Task description: Copy nothing from the entries below except the lines from the one containing "et False (at_state" through the one containing "on until one", and copy those exactly.

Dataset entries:
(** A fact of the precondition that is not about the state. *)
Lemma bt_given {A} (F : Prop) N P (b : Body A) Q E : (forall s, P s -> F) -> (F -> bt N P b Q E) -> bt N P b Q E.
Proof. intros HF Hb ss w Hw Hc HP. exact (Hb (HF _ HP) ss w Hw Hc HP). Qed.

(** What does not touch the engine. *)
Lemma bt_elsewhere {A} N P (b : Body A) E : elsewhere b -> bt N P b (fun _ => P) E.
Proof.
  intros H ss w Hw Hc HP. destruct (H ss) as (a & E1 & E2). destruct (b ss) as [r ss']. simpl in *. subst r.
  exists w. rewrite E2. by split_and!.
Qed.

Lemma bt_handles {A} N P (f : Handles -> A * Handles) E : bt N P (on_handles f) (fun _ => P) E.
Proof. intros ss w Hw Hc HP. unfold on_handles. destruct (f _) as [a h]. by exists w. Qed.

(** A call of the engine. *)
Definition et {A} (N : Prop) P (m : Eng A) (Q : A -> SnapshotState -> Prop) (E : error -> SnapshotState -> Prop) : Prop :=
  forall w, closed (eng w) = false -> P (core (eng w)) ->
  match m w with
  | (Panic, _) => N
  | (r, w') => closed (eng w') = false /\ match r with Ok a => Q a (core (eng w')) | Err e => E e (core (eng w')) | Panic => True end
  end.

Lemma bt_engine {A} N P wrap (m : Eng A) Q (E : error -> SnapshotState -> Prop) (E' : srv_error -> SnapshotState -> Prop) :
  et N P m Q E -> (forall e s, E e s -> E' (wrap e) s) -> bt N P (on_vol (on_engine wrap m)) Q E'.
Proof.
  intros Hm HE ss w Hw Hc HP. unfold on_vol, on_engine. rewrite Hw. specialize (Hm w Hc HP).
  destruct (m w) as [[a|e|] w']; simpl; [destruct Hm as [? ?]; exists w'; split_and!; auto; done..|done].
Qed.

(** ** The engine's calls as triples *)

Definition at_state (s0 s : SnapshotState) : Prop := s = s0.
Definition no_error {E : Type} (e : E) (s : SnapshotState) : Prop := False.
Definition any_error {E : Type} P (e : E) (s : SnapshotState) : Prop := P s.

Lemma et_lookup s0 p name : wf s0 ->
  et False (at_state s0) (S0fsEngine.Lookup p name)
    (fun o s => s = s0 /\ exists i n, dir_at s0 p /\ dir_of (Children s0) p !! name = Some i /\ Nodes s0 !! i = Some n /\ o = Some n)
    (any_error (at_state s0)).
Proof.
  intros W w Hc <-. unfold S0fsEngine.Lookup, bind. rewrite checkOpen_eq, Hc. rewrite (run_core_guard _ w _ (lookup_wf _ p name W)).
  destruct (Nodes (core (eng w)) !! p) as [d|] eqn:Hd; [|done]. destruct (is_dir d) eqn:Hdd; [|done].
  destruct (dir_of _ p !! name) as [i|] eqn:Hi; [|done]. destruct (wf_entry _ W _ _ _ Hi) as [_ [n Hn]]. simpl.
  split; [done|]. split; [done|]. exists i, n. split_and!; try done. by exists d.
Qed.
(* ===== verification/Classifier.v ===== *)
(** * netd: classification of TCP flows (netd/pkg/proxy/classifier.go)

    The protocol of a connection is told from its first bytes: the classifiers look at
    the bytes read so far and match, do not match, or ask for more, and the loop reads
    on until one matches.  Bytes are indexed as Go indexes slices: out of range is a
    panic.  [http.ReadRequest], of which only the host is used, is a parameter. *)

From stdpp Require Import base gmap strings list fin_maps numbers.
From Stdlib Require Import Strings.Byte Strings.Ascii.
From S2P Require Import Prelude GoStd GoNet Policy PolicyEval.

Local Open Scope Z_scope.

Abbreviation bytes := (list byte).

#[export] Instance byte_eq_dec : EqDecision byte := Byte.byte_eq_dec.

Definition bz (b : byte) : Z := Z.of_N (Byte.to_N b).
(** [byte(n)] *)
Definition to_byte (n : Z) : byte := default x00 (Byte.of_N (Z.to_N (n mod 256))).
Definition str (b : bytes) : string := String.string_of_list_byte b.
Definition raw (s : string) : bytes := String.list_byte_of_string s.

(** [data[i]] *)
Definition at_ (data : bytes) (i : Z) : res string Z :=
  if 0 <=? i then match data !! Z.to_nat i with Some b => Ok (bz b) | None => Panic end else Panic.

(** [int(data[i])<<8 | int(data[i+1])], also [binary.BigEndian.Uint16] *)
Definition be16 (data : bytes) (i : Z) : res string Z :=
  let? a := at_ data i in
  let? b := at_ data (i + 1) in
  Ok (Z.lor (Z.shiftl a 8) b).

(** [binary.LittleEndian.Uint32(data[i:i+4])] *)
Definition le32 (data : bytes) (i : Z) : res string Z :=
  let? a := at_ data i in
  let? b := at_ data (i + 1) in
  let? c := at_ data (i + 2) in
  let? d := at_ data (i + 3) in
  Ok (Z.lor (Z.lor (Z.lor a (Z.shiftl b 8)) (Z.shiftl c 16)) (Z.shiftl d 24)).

Output for this exercise:
  et False (at_state s0) (S0fsEngine.Lookup p name)
    (fun o s => s = s0 /\ exists i n, dir_at s0 p /\ dir_of (Children s0) p !! name = Some i /\ Nodes s0 !! i = Some n /\ o = Some n)
    (any_error (at_state s0)).
Proof.
  intros W w Hc <-. unfold S0fsEngine.Lookup, bind. rewrite checkOpen_eq, Hc. rewrite (run_core_guard _ w _ (lookup_wf _ p name W)).
  destruct (Nodes (core (eng w)) !! p) as [d|] eqn:Hd; [|done]. destruct (is_dir d) eqn:Hdd; [|done].
  destruct (dir_of _ p !! name) as [i|] eqn:Hi; [|done]. destruct (wf_entry _ W _ _ _ Hi) as [_ [n Hn]]. simpl.
  split; [done|]. split; [done|]. exists i, n. split_and!; try done. by exists d.
Qed.
(* ===== verification/Classifier.v ===== *)
(** * netd: classification of TCP flows (netd/pkg/proxy/classifier.go)

    The protocol of a connection is told from its first bytes: the classifiers look at
    the bytes read so far and match, do not match, or ask for more, and the loop reads
    on until one matches.  Bytes are indexed as Go indexes slices: out of range is a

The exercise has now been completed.